*** Block opens ***

(* ===== verification/PollPoller.v ===== *)
(** * poller/PollPoller.cc (muduo/net): the poller over poll(2)

    pollfds_ is the array that poll(2) is called with; a channel stores its
    position in it.  An entry without events is hidden from the kernel by a
    negative descriptor; removeChannel moves the last entry into the hole. *)
From S2P Require Import Prelude Hoare PollerContract.
Import PollerContract.

Module PollPoller.

Record poller := PollPoller { mem : gmap Z channel; channels_ : gmap Z Z; pollfds_ : list (Z * Z) }.

#[export] Instance poller_memory : Memory poller := {
  memory := mem;
  set_memory m s := PollPoller m (channels_ s) (pollfds_ s)
}.

Definition set_channels (c : gmap Z Z) : act poller Empty_set () := modify (λ s, PollPoller (mem s) c (pollfds_ s)).
Definition set_pollfds (l : list (Z * Z)) : act poller Empty_set () := modify (λ s, PollPoller (mem s) (channels_ s) l).

Definition size (s : poller) : Z := Z.of_nat (length (pollfds_ s)).

Definition updateChannel (p : Z) : act poller Empty_set () :=
  channel <- deref p ;;
  s <- get_state ;;
  if index_ channel <? 0 then
    cpp_assert (bool_decide (channels_ s !! fd channel = None)) ;;;
    set_pollfds (pollfds_ s ++ [(fd channel, events_ channel)]) ;;;
    store p (set_index (size s) channel) ;;;
    set_channels (<[fd channel := p]> (channels_ s))
  else
    cpp_assert (bool_decide (channels_ s !! fd channel = Some p)) ;;;
    let idx := index_ channel in
    cpp_assert ((0 <=? idx) && (idx <? size s)) ;;;
    let old := nth (Z.to_nat idx) (pollfds_ s) (0, 0) in
    cpp_assert ((old.1 =? fd channel) || (old.1 =? - fd channel - 1)) ;;;
    set_pollfds (<[Z.to_nat idx := (if isNoneEvent channel then - fd channel - 1 else fd channel, events_ channel)]>
                   (pollfds_ s)).

Definition removeChannel (p : Z) : act poller Empty_set () :=
  channel <- deref p ;;
  s <- get_state ;;
  cpp_assert (bool_decide (channels_ s !! fd channel = Some p)) ;;;
  cpp_assert (isNoneEvent channel) ;;;
  let idx := index_ channel in
  cpp_assert ((0 <=? idx) && (idx <? size s)) ;;;
  let pfd := nth (Z.to_nat idx) (pollfds_ s) (0, 0) in
  cpp_assert ((pfd.1 =? - fd channel - 1) && (pfd.2 =? events_ channel)) ;;;
  set_channels (delete (fd channel) (channels_ s)) ;;;
  if idx =? size s - 1 then set_pollfds (removelast (pollfds_ s))
  else
    let back := nth (length (pollfds_ s) - 1) (pollfds_ s) (0, 0) in
    set_pollfds (removelast (<[Z.to_nat idx := back]> (pollfds_ s))) ;;;
    let channelAtEnd := if back.1 <? 0 then - back.1 - 1 else back.1 in
    s <- get_state ;;
    match channels_ s !! channelAtEnd with
    | None => undefined
    | Some q => c <- deref q ;; store q (set_index idx c)
    end.

(** What poll(2) stores in the revents of an entry. *)
Definition revents (ready : kernel) (pfd : Z * Z) : Z :=
  if pfd.1 <? 0 then 0 else Z.of_N (ready pfd.1 pfd.2).

Fixpoint fillActiveChannels (ready : kernel) (pollfds : list (Z * Z)) (numEvents : nat) : act poller Empty_set activeChannels :=
  match pollfds, numEvents with
  | [], _ | _, O => act_ret []
  | pfd :: pollfds, S n =>
      if 0 <? revents ready pfd then
        s <- get_state ;;
        cpp_assert (bool_decide (is_Some (channels_ s !! pfd.1))) ;;;
        match channels_ s !! pfd.1 with
        | None => undefined
        | Some ch =>
            c <- deref ch ;;
            cpp_assert (fd c =? pfd.1) ;;;
            l <- fillActiveChannels ready pollfds n ;;
            act_ret ((ch, revents ready pfd) :: l)
        end
      else fillActiveChannels ready pollfds (S n)
  end.

Definition poll (ready : kernel) : act poller Empty_set activeChannels :=
  s <- get_state ;;
  let numEvents := length (filter (λ pfd, revents ready pfd ≠ 0) (pollfds_ s)) in
  if (0 <? numEvents)%nat then fillActiveChannels ready (pollfds_ s) numEvents else act_ret [].

#[export] Instance poll_poller : Poller poller := {
  updateChannel := updateChannel;
  removeChannel := removeChannel;
  poll ready _ := poll ready;
  empty := PollPoller ∅ ∅ []
}.

(** ** The registry that a poller represents *)

Definition pollfd_of (f ev : Z) : Z * Z := (if ev =? 0 then - f - 1 else f, ev).

Record rep (σ : registry) (s : poller) : Prop := Rep {
  p_none p : σ !! p = None → mem s !! p = None;
  p_new p f : σ !! p = Some (f, New) → mem s !! p = Some (Channel f 0 (-1));
  p_watched p f ev : σ !! p = Some (f, Watched ev) →
    ∃ i : nat, mem s !! p = Some (Channel f ev (Z.of_nat i)) ∧ channels_ s !! f = Some p ∧ pollfds_ s !! i = Some (pollfd_of f ev);
  p_removed p f : σ !! p = Some (f, Removed) → ∃ i, mem s !! p = Some (Channel f 0 i);
  p_channels f p : channels_ s !! f = Some p → ∃ ev, σ !! p = Some (f, Watched ev);
  p_pollfds i x : pollfds_ s !! i = Some x →
    ∃ p f ev, σ !! p = Some (f, Watched ev) ∧ mem s !! p = Some (Channel f ev (Z.of_nat i));
  p_fd p f st : σ !! p = Some (f, st) → 0 <= f
}.

Lemma poll_rep_empty : rep ∅ empty.
Proof. constructor; cbn; intros *; rewrite ?lookup_empty; done. Qed.

(** An entry has one channel. *)
Lemma same_index σ s p q f g ev ev' (i : nat) :
  rep σ s → σ !! p = Some (f, Watched ev) → σ !! q = Some (g, Watched ev') →
  mem s !! p = Some (Channel f ev (Z.of_nat i)) → mem s !! q = Some (Channel g ev' (Z.of_nat i)) → p = q.
Proof.
  intros H Hp Hq Hmp Hmq.
  destruct (p_watched _ _ H _ _ _ Hp) as (a & Ha & Hca & Hpa). destruct (p_watched _ _ H _ _ _ Hq) as (b & Hb & Hcb & Hpb).
  rewrite Hmp in Ha. rewrite Hmq in Hb. injection Ha as ->%Nat2Z.inj. injection Hb as ->%Nat2Z.inj.
  rewrite Hpa in Hpb. unfold pollfd_of in Hpb. injection Hpb as Hfd <-.
  pose proof (p_fd _ _ H _ _ _ Hp). pose proof (p_fd _ _ H _ _ _ Hq).
  assert (f = g) as <- by (destruct (ev =? 0); lia). congruence.
Qed.

Lemma watched_channels σ s p f ev : rep σ s → σ !! p = Some (f, Watched ev) → channels_ s !! f = Some p.
Proof. intros H Hp. by destruct (p_watched _ _ H _ _ _ Hp) as (i & _ & ? & _). Qed.

(** Two watched channels have two descriptors. *)
Lemma poll_same_fd σ s p q f ev ev' :
  rep σ s → σ !! p = Some (f, Watched ev) → σ !! q = Some (f, Watched ev') → p = q.
Proof. intros H Hp%(watched_channels _ _ _ _ _ H) Hq%(watched_channels _ _ _ _ _ H). congruence. Qed.

Ltac at_key a b :=
  destruct (decide (a = b)) as [<-|?]; [rewrite ?lookup_insert_eq in *|rewrite ?lookup_insert_ne in * by done].

Lemma create_ok σ s p f :
  rep σ s → 0 <= f → σ !! p = None →
  rep (<[p := (f, New)]> σ) (PollPoller (<[p := Channel f 0 (-1)]> (mem s)) (channels_ s) (pollfds_ s)).
Proof.
  intros H Hf Hp. constructor; cbn.
  - intros q Hq. at_key p q; [done|]. by apply (p_none _ _ H).
  - intros q g Hq. at_key p q; [by simplify_eq|]. by apply (p_new _ _ H).
  - intros q g ev Hq. at_key p q; [done|]. by apply (p_watched _ _ H).
  - intros q g Hq. at_key p q; [done|]. by apply (p_removed _ _ H).
  - intros g q Hq. destruct (p_channels _ _ H _ _ Hq) as [ev Hw]. exists ev. by at_key p q; [congruence|].
  - intros i x Hi. destruct (p_pollfds _ _ H _ _ Hi) as (q & g & ev & Hq & Hm). exists q, g, ev.
    by at_key p q; [congruence|].
  - intros q g st Hq. at_key p q; [by simplify_eq|]. by eapply (p_fd _ _ H).
Qed.

Lemma poll_destroy_ok σ s p f st :
  rep σ s → σ !! p = Some (f, st) → (∀ ev, st ≠ Watched ev) →
  rep (delete p σ) (PollPoller (delete p (mem s)) (channels_ s) (pollfds_ s)).
Proof.
  intros H Hp Hst. constructor; cbn.
  - intros q Hq. destruct (decide (p = q)) as [<-|Hne]; [by rewrite lookup_delete_eq|].
    rewrite lookup_delete_ne in Hq by done. rewrite lookup_delete_ne by done. by apply (p_none _ _ H).
  - intros q g [Hne Hq]%lookup_delete_Some. rewrite lookup_delete_ne by done. by apply (p_new _ _ H).
  - intros q g ev [Hne Hq]%lookup_delete_Some. rewrite lookup_delete_ne by done. by apply (p_watched _ _ H).
  - intros q g [Hne Hq]%lookup_delete_Some. rewrite lookup_delete_ne by done. by apply (p_removed _ _ H).
  - intros g q Hq. destruct (p_channels _ _ H _ _ Hq) as [ev Hw]. exists ev. rewrite lookup_delete_ne; [done|].
    intros <-. rewrite Hp in Hw. injection Hw as -> Hw. by eapply Hst.
  - intros i x Hi. destruct (p_pollfds _ _ H _ _ Hi) as (q & g & ev & Hq & Hm). exists q, g, ev.
    rewrite !lookup_delete_ne; [done|..]; intros <-; rewrite Hp in Hq; injection Hq as -> Hw; by eapply Hst.
  - intros q g st' [Hne Hq]%lookup_delete_Some. by eapply (p_fd _ _ H).
Qed.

*** Block closes ***

How to complete this task: What you return should be exactly the lines above, starting at the one with "cpp_assert (fd c =? pfd.1) ;;;" and ending at the one with "let numEvents := length", and nothing else.

Answer space:
            cpp_assert (fd c =? pfd.1) ;;;
            l <- fillActiveChannels ready pollfds n ;;
            act_ret ((ch, revents ready pfd) :: l)
        end
      else fillActiveChannels ready pollfds (S n)
  end.

Definition poll (ready : kernel) : act poller Empty_set activeChannels :=
  s <- get_state ;;
  let numEvents := length (filter (λ pfd, revents ready pfd ≠ 0) (pollfds_ s)) in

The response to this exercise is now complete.